La idea de un final diferente cruzó brevemente la mente de la doctora y de la joven enfermera que tan gallardamente habían hecho lo que creían era su labor.

El alcalde cogió la escopeta de Margo, y, al revisar el arma, descubrió que, aun encima el arma estaba descargada.

-        ¡Cielo santo! Margo, ¿Te ibas a dejar a matar por apuntar a un cerdo con un arma descargada? ¡Estáis locas! Maldita sea. Nunca apuntes a un hombre al que no vayas a disparar. ¡Esa rata os hubiera matado, a las dos! Y lo peor, es que, al estar armadas, se hubiera ido de rositas.

Las dos mujeres que poco a poco iban volviendo a la calma, se fueron percatando de que, si bien su intención era buena, habían actuado con gran inconsciencia y desprecio por su vida.

El alcalde tragó saliva sopesando las acciones a seguir…

-        Margo, ¿Tienes libre tu consulta?.... quiero hablar con las dos…. a solas.

Las dos mujeres sabían perfectamente sobreentender las implicaciones que iba a tener para su trasero la conversación dado el más que razonable enfado del Horatius.

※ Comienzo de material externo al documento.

(** [C8] (amended) With a label set or a pattern list enabled, the filter
    applied to its own result returns again, and returns the same rows. *)
Theorem C8_refiltering_returns_the_same_rows (rows : list Row) (f : DataFrame) :
  truthy (labels_to_redact cfg) || truthy (text_patterns_to_redact cfg) = true ->
  snd (get_filtered_predictions cfg (Frame rows)) = Ok f ->
  exists g,
    snd (get_filtered_predictions cfg f) = Ok g
    /\ (forall r, In r (iterrows g) <-> In r (iterrows f))
    /\ Permutation (iterrows g) (iterrows f).
Proof.
  cbn [get_filtered_predictions snd]. fold (stripped rows). intros Ht H.
  pose proof (filtered_of_inv cfg _ f H) as Hpc.
  pose proof (filtered_of_rows cfg _ f H) as Hf.
  rewrite (filtered_of_ok cfg _ Hpc), Ht in H. injection H as <-.
  cbn [iterrows] in *.
  set (F := filtered_rows cfg (stripped rows)) in *.
  assert (HF : stripped F = F).
  { apply stripped_fixed. intros r Hr. apply filtered_rows_In in Hr.
    apply (stripped_text rows). tauto. }
  cbn [get_filtered_predictions snd]. fold (stripped F). rewrite HF.
  rewrite (filtered_of_ok cfg F Hpc), Ht.
  eexists. split; [reflexivity|]. cbn [iterrows].
  assert (Hin : forall r, In r (filtered_rows cfg F) <-> In r F).
  { intros r. rewrite filtered_rows_In. split; [tauto|].
    intros Hr. split; [exact Hr|]. apply filtered_rows_In in Hr. tauto. }
  split; [exact Hin|].
  apply NoDup_Permutation; [apply filtered_rows_NoDup | | exact Hin].
  unfold F. apply filtered_rows_NoDup.
Qed.

End FilterClaims.

(* ================================================================== *)
(** * Faults and file reads *)
(* ================================================================== *)

Section Faults.

Context {RE : ReEngine} {PID : PageIdType}.
Variable cfg : Config.
Variable env : Env.

Lemma selected_ids (r : Row) (i t : string) :
  selected cfg (set_text (set_id r i) t) = selected cfg (set_text r t).
Proof. reflexivity. Qed.




(** [C4] (amended) Nothing is checked at set-up.  A pattern that does not
    compile raises [re.error] when the table of the first document is
    filtered, after that document's page images were pre-loaded, and
    whatever rows the table has; a run without any document returns the
    empty list. *)
Theorem C4_malformed_pattern_raises_at_first_filter_call
    (good : list string) (bad : string) (more : list string) (w : World) :
  has_labelling_model cfg = true ->
  text_patterns_to_redact cfg = Some (good ++ bad :: more) ->
  Forall (fun pat => re_compile pat <> None) good ->
  re_compile bad = None ->
  get_entities cfg env [] w = (w, Ok [])
  /\ forall doc rows rest,
       get_entities cfg env ((doc, Frame rows) :: rest) w
       = (after_preload cfg env doc rows w, Raise (ReError bad)).
Proof.
  intros Hm Hp Hg Hb. unfold get_entities. rewrite Hm. cbn [negb].
  split; [reflexivity|]. intros doc rows rest.
  unfold bind, run_docs. cbn [foldM]. unfold bind.
  rewrite process_doc_frame.
  assert (E : forall l, filtered_of cfg l = Raise (ReError bad)).
  { intros l. unfold filtered_of. rewrite Hp.
    assert (Ht : truthy (Some (good ++ bad :: more)) = true)
      by (destruct good; reflexivity).
    rewrite Ht. cbn [items].
    now rewrite (rmapM_rows_matching_bad l good bad more Hg Hb). }
  now rewrite E.
Qed.

(** ** File reads *)

Lemma img_path_eq_dec (doc : string) (p q : PageId) :
  (if string_dec (img_path cfg doc q) (img_path cfg doc p) then 1 else 0)
  = if pid_eqb q p then 1 else 0.
Proof.
  destruct (string_dec _ _) as [E | E]; destruct (pid_eqb q p) eqn:Eq;
    try reflexivity.
  - apply img_path_inj in E. subst. rewrite pid_eqb_refl in Eq. discriminate.
  - apply pid_eqb_eq in Eq. subst. congruence.
Qed.

(** How often the pre-loading loop reads the file of page [p]. *)
Lemma preload_reads_count (doc : string) (p : PageId) (rows : list Row) :
  forall processed,
    count_occ string_dec (preload_reads cfg env doc processed rows)
      (img_path cfg doc p)
    = if existsb (pid_eqb p) processed then 0
      else if loadable cfg env doc p
           then (if existsb (fun r => pid_eqb (page_id r) p) rows then 1 else 0)
           else List.length (filter (fun r => pid_eqb (page_id r) p) rows).
Proof.
  induction rows as [|r rows IH]; intros processed.
  - cbn. now destruct (existsb (pid_eqb p) processed), (loadable cfg env doc p).
  - cbn [preload_reads existsb filter].
    destruct (existsb (pid_eqb (page_id r)) processed) eqn:Eq.
    + rewrite IH. destruct (existsb (pid_eqb p) processed) eqn:Ep; [reflexivity|].
      assert (Hne : pid_eqb (page_id r) p = false).
      { destruct (pid_eqb (page_id r) p) eqn:E; [|reflexivity].
        apply pid_eqb_eq in E. congruence. }
      now rewrite Hne.
    + cbn [count_occ].
      assert (Hc : forall n,
                 (if string_dec (img_path cfg doc (page_id r)) (img_path cfg doc p)
                  then S n else n)
                 = (if pid_eqb (page_id r) p then 1 else 0) + n).
      { intros n. rewrite <- (img_path_eq_dec doc p (page_id r)).
        now destruct (string_dec _ _). }
      rewrite Hc, IH. clear Hc IH.
      destruct (pid_eqb (page_id r) p) eqn:E.
      * apply pid_eqb_eq in E. subst p. rewrite Eq.
        destruct (loadable cfg env doc (page_id r)).
        -- cbn [existsb]. now rewrite pid_eqb_refl.
        -- rewrite Eq. reflexivity.
      * assert (Ep : existsb (pid_eqb p)
                       (if loadable cfg env doc (page_id r)
                        then page_id r :: processed else processed)
                     = existsb (pid_eqb p) processed).
        { destruct (loadable cfg env doc (page_id r)); [|reflexivity].
          cbn [existsb]. destruct (pid_eqb p (page_id r)) eqn:E'; [|reflexivity].
          apply pid_eqb_eq in E'. subst p. rewrite pid_eqb_refl in E.
          discriminate. }
        rewrite Ep. reflexivity.
Qed.

Lemma get_entities_single_world (doc : string) (rows : list Row) (w : World) :
  has_labelling_model cfg = true ->
  fst (get_entities cfg env [(doc, Frame rows)] w) = after_preload cfg env doc rows w.
Proof.
  intros Hm. unfold get_entities. rewrite Hm. cbn [negb].
  unfold bind, run_docs. cbn [foldM]. unfold bind.
  rewrite process_doc_frame.
  destruct (filtered_of cfg _) as [f|e]; [|reflexivity].
  destruct (first_fault cfg doc _ _); [reflexivity|].
  unfold ret, lift. reflexivity.
Qed.

(** [C7] (amended) In a run over one document, the file of a page that
    loads is read exactly once, however many rows carry its page id; the
    file of a page that does not load is read again for every row that
    carries its page id. *)
Theorem C7_loaded_page_read_once_unloaded_once_per_row
    (doc : string) (rows : list Row) (w : World) :
  has_labelling_model cfg = true ->
  exists new_reads,
    reads (fst (get_entities cfg env [(doc, Frame rows)] w)) = reads w ++ new_reads
    /\ forall p,
         count_occ string_dec new_reads (img_path cfg doc p)
         = if loadable cfg env doc p
           then (if existsb (fun r => pid_eqb (page_id r) p) rows then 1 else 0)
           else List.length (filter (fun r => pid_eqb (page_id r) p) rows).
Proof.
  intros Hm. rewrite (get_entities_single_world doc rows w Hm).
  exists (preload_reads cfg env doc [] rows). split; [reflexivity|].
  intros p. now rewrite preload_reads_count.
Qed.

End Faults.

(* ================================================================== *)
(** * Filled rectangles *)
(* ================================================================== *)

Section Rectangles.

Context {RE : ReEngine} {PID : PageIdType}.

Lemma map_indexed_nth {A B : Type} (f : Z -> A -> B) (l : list A) :
  forall (i : Z) (n : nat),
    nth_error (map_indexed f i l) n
    = option_map (f (i + Z.of_nat n)%Z) (nth_error l n).
Proof.
  induction l as [|a l IH]; intros i [|n]; simpl; try reflexivity.
  - now rewrite Z.add_0_r.
  - rewrite IH. do 2 f_equal. lia.
Qed.

Lemma map_indexed_ext {A B : Type} (f g : Z -> A -> B) (l : list A) :
  forall i, (forall k a, f k a = g k a) ->
            map_indexed f i l = map_indexed g i l.
Proof.
  induction l as [|a l IH]; intros i H; simpl; [reflexivity|].
  now rewrite H, (IH _ H).
Qed.

Lemma map_indexed_compose {A B C : Type} (f : Z -> A -> B) (g : Z -> B -> C)
    (l : list A) :
  forall i, map_indexed g i (map_indexed f i l)
            = map_indexed (fun k a => g k (f k a)) i l.
Proof.
  induction l as [|a l IH]; intros i; simpl; [reflexivity | now rewrite IH].
Qed.

(** The pixel function of [fill_rectangle]. *)
Definition fill (x0 y0 x1 y1 x y : Z) (px : Pixel) : Pixel :=
  if in_span x0 x1 x && in_span y0 y1 y then black else px.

-        “Sí, alcalde. Está libre” , dijo Margo frunciendo el ceño de su pecosa cara, con un tono que sonaba a  como si le arrancaran las palabras con un sacacorchos.

El alcalde, siempre caballeroso franqueó el paso a las dos damas que, con el ceño fruncido, se encaminaban hacia su particular mesa de conversaciones.

Horatius, con cara de pocos amigos, seguía a las dos chcias unos pasos por detrás hasta queuna de las ancianas indias que trabajaban en el hospital lo abordó justo antes de entrar en el edificio. Se trataba de la venerable Mano Dura que gozaba de cierta posición de prevalencia entre las gentes de su tribu, especialmente entre las mujeres más jóvenes.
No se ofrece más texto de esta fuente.